## [Aim of the exercise]
Filter the data below, keeping only lines that contain "registered".

:::::

(** * pybotframework: the regular-expression connector

    A shallow embedding of [RegexConnector], the class given in the raw
    cell of the "Regular Expression Bot" tutorial notebook:

      - [_process]      the loop over [self.intent_list] calling [re.match];
      - [_postprocess]  the lookup in [self.response_dict], [random.choice]
                        and [str.format];
      - [respond]       the template method of the [Connector] base class.

    Python values are modelled as follows.  A [str] is a Rocq [string]
    (characters are code points 0..255).  A call returns a value or raises;
    [outcome] records which.  The connector object and the state of the
    random generator form a [world] that every method threads through, so
    that what a method reads and what it changes can be told apart.

    [re.match] and the random generator are library code.  The methods are
    written over a class [PyLib] that provides them, and the general
    properties hold for every instance.  [PyRe] is a matcher for a fragment
    of the pattern syntax and [Format] a model of [str.format] for
    positional fields; both are executable, and the examples of the
    tutorial run on them. *)

From Stdlib Require Import Ascii String NArith Lia.
From stdpp Require Import base option list strings gmap.
(** * The listener reconciler of the ALB ingress controller

    A shallow embedding of [pkg/alb/ls/listener.go]: the constructors of a
    [Listener], its [Reconcile] method and the three mutations [create],
    [modify] and [delete] it dispatches to, and the field-level diff
    [needsModification].

    Go pointers are options ([None] is [nil]), Go slices are optional lists
    (the [nil] slice is [None], which differs from the empty slice for deep
    equality but indexes the same way), a nil dereference or an index out of
    range is a panic.  The methods mutate the receiver and talk to the
    control plane, so they are written in a small state monad over a [World]
    that holds the receiver, the log of control-plane requests and the log of
    emitted events. *)

From Stdlib Require Import ZArith List String Bool Lia.
Import ListNotations.

Local Open Scope string_scope.

(** ** Go values *)

Definition ptr (A : Type) : Type := option A.
Definition slice (A : Type) : Type := option (list A).

(** [s[0]]: [None] when the index is out of range (nil or empty slice). *)
Definition index0 {A : Type} (s : slice A) : option A :=
  match s with
  | Some (x :: _) => Some x
  | _ => None
  end.
(** X21.  The query key of a link step is made up from the step list: on
    a manager run from fresh, a successful [add_link_step] returns a step
    whose [query_key] is the decimal of its own step number, whatever the
    server answered, with operation "link", the target database and the
    total number of linked ids as result count; it leaves [web_env]
    unchanged and has called the client once, in "neighbor_history"
    mode. *)
Theorem link_step_key (c : Client) (calls : list Call)
        (from_db to_db : string) (link_name : option string)
        (from_step : option Z) (step : PipelineStep) (w' : World) :
  let w := (run_calls c calls fresh).2 in
  add_link_step c from_db to_db link_name from_step w = (Ok step, w') ->
  query_key step = PyStr (str_of_int (step_number step)) /\
  operation step = "link" /\
  database step = to_db /\
  web_env (mgr w') = web_env (mgr w) /\
  exists source_key result,
    net w' = (net w ++ [CallLink from_db to_db "neighbor_history" source_key
                                 (web_env (mgr w)) (py_opt_str link_name)])%list /\
    link c (net w) from_db to_db "neighbor_history" source_key
         (web_env (mgr w)) (py_opt_str link_name) = Ok result /\
    result_count step = PyInt (total_linked result).
Proof.
  intros w.
  destruct (run_calls_steps c calls fresh numbered_init) as ([_ Hcount] & _).
  fold w in Hcount.
  unfold add_link_step.
  destruct (negb (truthy (web_env (mgr w)))); [discriminate|].
  destruct (resolve_query_key (mgr w) from_step) as [qk|]; [|discriminate].
  destruct (link c (net w) from_db to_db "neighbor_history" qk
                 (web_env (mgr w)) (py_opt_str link_name)) as [result|] eqn:Hlink;
    [|discriminate].
  intros [= <- <-]. cbn [query_key step_number operation database mgr web_env net
                          result_count].
  rewrite Hcount. do 4 (split; [reflexivity|]).
  exists qk, result. auto.
Qed.

Lemma link_step_key_witness :
  let calls := [StartSession "pubmed" "cancer"] in
  exists step w',
    add_link_step example_client "pubmed" "pmc" None None
                  (run_calls example_client calls fresh).2 = (Ok step, w') /\
    query_key step = PyStr "2" /\ step_number step = 2%Z.
Proof.
  intros calls.
  destruct (add_link_step example_client "pubmed" "pmc" None None
                          (run_calls example_client calls fresh).2)
    as [[step|e] w'] eqn:Hrun; [|discriminate Hrun].
  exists step, w'. split; [reflexivity|].
  destruct (link_step_key example_client calls "pubmed" "pmc" None None step w' Hrun)
    as (Hkey & _).
  assert (Hn : step_number step = 2%Z) by (now injection Hrun as <- _).
  split; [|exact Hn]. now rewrite Hkey, Hn.
Defined.
(** X2.  A handshake for an identity the service reports connected is
    refused (lines 65-73): the socket gets [connection] with `Already
    connected user` and is dropped; the user is not bound to it and the
    service is not told anything, so the first connection keeps its
    registration. *)
Theorem duplicate_login_is_refused (w : World S) (sock : string) (d : Socket)
    (u : User) :
  sockets w !! sock = Some d → sock_user d = None →
  RoomsService.isConnectedUser (user_name u) (svc w) = true →
  RoomsGateway.handleConnection_resume sock (Some u) w =
    (Return (),
     setSockets (delete sock (sockets w))
       (setOutbox
          (outbox w ++
             [mkEmit (ToSocket sock) "connection"
                (RoomsGateway.fail "Already connected user")]) w)).
Proof.
  intros Hs Hu Hc. unfold RoomsGateway.handleConnection_resume.
  unfold mbind at 1, Gw_bind at 1, ask. rewrite Hc.
  by apply emit_disconnect_unbound with d.
Qed.

(** The first half of a handshake that verifies: the socket is in the
    namespace, unbound, and waits for the user lookup. *)
Lemma connect_suspends (w : World S) (sock tok : string) :
  sockets w !! sock = None → sock ∉ pendingAuth w → tok ≠ "" →
  step (Connect sock (Some tok) true) w =
    setPendingAuth ({[sock]} ∪ pendingAuth w)
      (setSockets (<[sock := freshSocket]> (sockets w)) w).
Proof.
  intros Hs Hp Htok. cbn [step].
  rewrite (bool_decide_eq_false_2 _ (socket_unused w sock Hs Hp)).
  assert (truthy (Some tok) = true) as Ht.
  { unfold truthy. apply negb_true_iff. by apply String.eqb_neq. }
  unfold exec, RoomsGateway.handleConnection. by rewrite Ht.
Qed.

(** X3.  A handshake that succeeds (lines 47-78, both sides of the
    [await]): a new socket with a verified token whose user is not
    connected yet ends up bound to that user, in no room, and registered
    under the user's name; the client is sent nothing. *)
Theorem handshake_binds_user_and_registers (w : World S) (sock tok : string)
    (u : User) :
  sockets w !! sock = None → sock ∉ pendingAuth w → tok ≠ "" →
  RoomsService.isConnectedUser (user_name u) (svc w) = false →
  run [Connect sock (Some tok) true; UserFetched sock (Some u)] w =
    setSvc (RoomsService.registerSocketId (user_name u) sock (svc w))
      (setSockets (<[sock := mkSocket (Some u) None false ∅]> (sockets w)) w).
Proof.
  intros Hs Hp Htok Hc.
  change (run _ w) with
    (step (UserFetched sock (Some u)) (step (Connect sock (Some tok) true) w)).
  rewrite (connect_suspends w sock tok Hs Hp Htok). cbn [step].
  rewrite bool_decide_eq_true_2 by (cbn; set_solver).
  unfold exec, RoomsGateway.handleConnection_resume. gw_unfold. cbn.
  rewrite Hc. apply world_eq; cbn; try done.
  - by rewrite alter_insert_eq.
  - set_solver.
Qed.

(** X4.  A socket that disconnects while its handshake is waiting for the
    user lookup (line 63): [handleDisconnect] finds no user and returns, and
    when the lookup completes the handler goes on and registers the
    identity under the socket that is gone (line 78).  No socket is left,
    and the service has the registration. *)
Theorem handshake_after_disconnect_still_registers (w : World S)
    (sock tok : string) (u : User) :
  sockets w !! sock = None → sock ∉ pendingAuth w → tok ≠ "" →
  RoomsService.isConnectedUser (user_name u) (svc w) = false →
  run [Connect sock (Some tok) true; Disconnect sock; UserFetched sock (Some u)] w =
    setSvc (RoomsService.registerSocketId (user_name u) sock (svc w)) w.
Proof.
  intros Hs Hp Htok Hc.
  change (run _ w) with
    (step (UserFetched sock (Some u))
       (step (Disconnect sock) (step (Connect sock (Some tok) true) w))).
  rewrite (connect_suspends w sock tok Hs Hp Htok).
  set (w1 := setPendingAuth _ _).
  assert (sockets w1 !! sock = Some freshSocket) as Hs1 by apply lookup_insert_eq.
  assert (exec (RoomsGateway.disconnect sock) w1 =
          setSockets (delete sock (sockets w1)) w1) as Hd
    by (unfold exec; by rewrite (disconnect_no_user w1 sock freshSocket Hs1 eq_refl)).
  cbn [step]. rewrite Hd.
  rewrite bool_decide_eq_true_2 by (cbn; set_solver).
  unfold exec, RoomsGateway.handleConnection_resume. gw_unfold. cbn.
  rewrite Hc. apply world_eq; cbn; try done.
  - rewrite delete_insert_id by done. by rewrite alter_id'.
  - set_solver.
Qed.

End Handshake.

(** No token; a token that does not verify. *)
Lemma handshake_refused_witness :
  outbox (step (Connect "sA" None true) genesis) =
    [mkEmit (ToSocket "sA") "connection" (RoomsGateway.fail "Token not found")] ∧
  outbox (step (Connect "sA" (Some "Bearer x") false) genesis) =
    [mkEmit (ToSocket "sA") "connection" (RoomsGateway.fail "Token is invalid")].
Proof.
  split.
  - rewrite (handshake_without_valid_token_is_refused genesis "sA" None true);
      [reflexivity | reflexivity | set_solver | reflexivity].
  - rewrite (handshake_without_valid_token_is_refused genesis "sA" (Some "Bearer x") false);
      [reflexivity | reflexivity | set_solver | reflexivity].
Defined.

(** alice connects. *)
Lemma handshake_binds_witness :
  sockets (run (connect "sA" alice) genesis) =
    {["sA" := mkSocket (Some alice) None false ∅]} ∧
  SpecService.getSocketId "alice" (svc (run (connect "sA" alice) genesis)) = Some "sA".
Proof.
  unfold connect.
  rewrite (handshake_binds_user_and_registers genesis "sA" "Bearer token" alice);
    [split; reflexivity | reflexivity | set_solver | discriminate | reflexivity].
Defined.

(** alice's socket goes away during the lookup; afterwards alice is
    registered and has no socket. *)
Lemma handshake_after_disconnect_witness :
  let w := run [Connect "sA" (Some "Bearer token") true; Disconnect "sA";
                UserFetched "sA" (Some alice)] genesis in
  sockets w = ∅ ∧ SpecService.isConnectedUser "alice" (svc w) = true.
Proof.
  cbv zeta.
  rewrite (handshake_after_disconnect_still_registers genesis "sA" "Bearer token" alice);
    [split; reflexivity | reflexivity | set_solver | discriminate | reflexivity].
Defined.

(** alice is connected and her identity arrives on a second socket: it
    is refused and the service is as it was. *)
Lemma duplicate_login_witness :
  let w := run (connect "sA" alice ++ [Connect "sB" (Some "Bearer token") true]) genesis in
  (RoomsGateway.handleConnection_resume "sB" (Some alice) w).1 = Return () ∧
  svc (RoomsGateway.handleConnection_resume "sB" (Some alice) w).2 = svc w.
Proof.
  cbv zeta.
  set (w := run _ genesis).
  assert (sockets w !! "sB" = Some freshSocket) as Hs by (vm_compute; reflexivity).
  assert (RoomsService.isConnectedUser (user_name alice) (svc w) = true) as Hc
    by (vm_compute; reflexivity).
  rewrite (duplicate_login_is_refused w "sB" freshSocket alice Hs eq_refl Hc).
  split; reflexivity.
Defined.

Section Unbound.
Context {S : Type} `{!RoomsService.Ops S}.
(** * MachinePro: text-to-record extraction, recency filtering, outlier
      rejection and the offline valuation path

    A shallow embedding of [app/agents/rag_retriever.py] and of the offline
    branch of [app/agents/valuator.py].

    Modelling conventions.
    - A Python [str] is a list of characters ([text]); characters are code
      points below 256.  [\s] and [str.strip] use the white-space code points
      of that range, [\d] the ten ASCII digits, [str.upper] the upper-case
      mapping of that range.
    - A Python [float] holding a price is a rational number ([Q]): sums, means
      and percentiles are computed exactly.  The source computes them in
      binary64, whose result can differ from the exact one in the last
      place: at a tie of the rounding to the cent, or for a price that sits
      on an outlier bound.
    - Regular expressions are values of [Re.regex], executed by a backtracking
      matcher with the priorities of Python's [re] (leftmost start, first
      alternative first, greedy repetition).
    - [datetime.now()] is a parameter [now], an instant in microseconds since
      the midnight that starts proleptic Gregorian day 0. *)

From Stdlib Require Import String Ascii Bool Arith ZArith QArith Qround Lia.
From Stdlib Require Import DecimalString Lqa.
From Stdlib Require Import List.
Import ListNotations.

Set Implicit Arguments.

(** ** Text *)

Definition text := list ascii.

Definition str (s : string) : text := list_ascii_of_string s.

Definition code (c : ascii) : nat := nat_of_ascii c.

Definition in_range (lo hi : nat) (c : ascii) : bool :=
  (lo <=? code c) && (code c <=? hi).

Definition is_digit : ascii -> bool := in_range 48 57.
Definition is_upper : ascii -> bool := in_range 65 90.
Definition is_lower : ascii -> bool := in_range 97 122.
Definition is_alpha (c : ascii) : bool := is_upper c || is_lower c.

(** The characters [str.isspace] accepts, which are also those [\s] matches. *)
Definition is_space (c : ascii) : bool :=
  in_range 9 13 c || in_range 28 32 c
  || (code c =? 133) || (code c =? 160).

Definition is_char (a c : ascii) : bool := Ascii.eqb a c.

Fixpoint text_eqb (a b : text) : bool :=
  match a, b with
  | [], [] => true
  | x :: a', y :: b' => Ascii.eqb x y && text_eqb a' b'
  | _, _ => false
  end.

Fixpoint starts_with (p s : text) : bool :=
  match p, s with
  | [], _ => true
  | x :: p', y :: s' => Ascii.eqb x y && starts_with p' s'
  | _ :: _, [] => false
  end.

(** [needle in hay] *)
Fixpoint contains (needle hay : text) : bool :=
  starts_with needle hay ||
  match hay with
  | [] => false
  | _ :: hay' => contains needle hay'
  end.

(** [str.upper] on one character below code point 256: a-z and the
    accented lower-case letters 224-246 and 248-254 move down by 32, the
    sharp s (223) becomes SS, every other character stays.  The capitals of
    the micro sign (181) and of y with diaeresis (255) lie above 255; the
    two stand here for their capitals, which no comparison of this program
    can tell from them, the roster being ASCII. *)
Definition upper_char (c : ascii) : text :=
  if is_lower c || in_range 224 246 c || in_range 248 254 c
  then [ascii_of_nat (code c - 32)]
  else if code c =? 223 then ["S"%char; "S"%char]
  else [c].

Definition upper (s : text) : text := flat_map upper_char s.

Fixpoint lstrip (s : text) : text :=
  match s with
  | c :: s' => if is_space c then lstrip s' else s
  | [] => []
  end.

Definition rstrip (s : text) : text := rev (lstrip (rev s)).

(** [str.strip()] *)
Definition strip (s : text) : text := rstrip (lstrip s).

(** ** Regular expressions *)

Module Re.

Inductive regex : Type :=
| Eps : regex
| Cls : (ascii -> bool) -> regex
| Seq : regex -> regex -> regex
| Alt : regex -> regex -> regex
| Star : regex -> regex
| Grp : nat -> regex -> regex.

Definition Plus (r : regex) : regex := Seq r (Star r).
Definition Opt (r : regex) : regex := Alt r Eps.
Definition Chr (c : ascii) : regex := Cls (is_char c).

Fixpoint Lit (s : text) : regex :=
  match s with
  | [] => Eps
  | c :: s' => Seq (Chr c) (Lit s')
  end.

Fixpoint cat (rs : list regex) : regex :=
  match rs with
  | [] => Eps
  | [r] => r
  | r :: rs' => Seq r (cat rs')
  end.

Fixpoint alts (rs : list regex) : regex :=
  match rs with
  | [] => Cls (fun _ => false)
  | [r] => r
  | r :: rs' => Alt r (alts rs')
  end.

(** Captured groups, most recent binding first. *)
Definition captures := list (nat * text).

Fixpoint group (n : nat) (caps : captures) : option text :=
  match caps with
  | [] => None
  | (m, w) :: caps' => if m =? n then Some w else group n caps'
  end.

Section Matcher.
Variable R : Type.

(** [run r s caps k] matches [r] at the head of [s] and hands the rest of
    the input to [k]; when [k] refuses, the matcher backtracks. *)
Fixpoint run (r : regex) (s : text) (caps : captures)
    (k : text -> captures -> option R) {struct r} : option R :=
  match r with
  | Eps => k s caps
  | Cls p =>
      match s with
      | c :: s' => if p c then k s' caps else None
      | [] => None
      end
  | Seq r1 r2 => run r1 s caps (fun s1 c1 => run r2 s1 c1 k)
  | Alt r1 r2 =>
      match run r1 s caps k with
      | Some x => Some x
      | None => run r2 s caps k
      end
  | Star r1 =>
      (fix star (fuel : nat) (s : text) (caps : captures) : option R :=
         match fuel with
         | O => k s caps
         | S fuel' =>
             match run r1 s caps
                     (fun s1 c1 =>
                        if length s1 <? length s then star fuel' s1 c1
                        else None) with
             | Some x => Some x
             | None => k s caps
             end
         end) (length s) s caps
  | Grp n r1 =>
      run r1 s caps
        (fun s1 c1 => k s1 ((n, firstn (length s - length s1) s) :: c1))
  end.
End Matcher.

(** One successful [re.search]: the text skipped before the match, the
    matched text, the text after it and the groups. *)
Record found : Type := Found {
  before : text;
  matched : text;
  after : text;
  groups : captures
}.

Definition match_here (r : regex) (s : text) : option (text * captures) :=
  run r s [] (fun s' c => Some (s', c)).

Fixpoint search_acc (r : regex) (skipped : text) (s : text) : option found :=
  match match_here r s with
  | Some (s', c) =>
      Some (Found (rev skipped) (firstn (length s - length s') s) s' c)
  | None =>
      match s with
      | [] => None
      | c :: s' => search_acc r (c :: skipped) s'
      end
  end.

(** [re.search(r, s)] *)
Definition search (r : regex) (s : text) : option found := search_acc r [] s.

(** The scan shared by [re.findall] and [re.sub]: successive matches, left
    to right, never overlapping.  [before] of each match is the text since
    the end of the previous one.  After an empty match the scan moves one
    character on (no pattern of this program matches the empty text). *)
Fixpoint scan (fuel : nat) (r : regex) (skipped s : text) : list found :=
  match fuel with
  | O => []
  | S fuel' =>
      match search_acc r skipped s with
      | None => []
      | Some f =>
          f :: match matched f, after f with
               | [], [] => []
               | [], c :: rest => scan fuel' r [c] rest
               | _ :: _, rest => scan fuel' r [] rest
               end
      end
  end.

Definition matches_of (r : regex) (s : text) : list found :=
  scan (S (length s)) r [] s.

(** [re.findall(r, s)] for a pattern with one group: the group's text for
    each match. *)
Definition findall (r : regex) (s : text) : list text :=
  map (fun f => match group 1 (groups f) with Some w => w | None => [] end)
      (matches_of r s).

Fixpoint sub_join (repl : captures -> text) (fs : list found) (tail : text)
    : text :=
  match fs with
  | [] => tail
  | f :: fs' => before f ++ repl (groups f) ++ sub_join repl fs' (after f)
  end.

(** [re.sub(r, repl, s)] *)
Definition sub (r : regex) (repl : captures -> text) (s : text) : text :=
  sub_join repl (matches_of r s) s.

:::::

## [Solution for this exercise]
    connected yet ends up bound to that user, in no room, and registered
    registered and has no socket. *)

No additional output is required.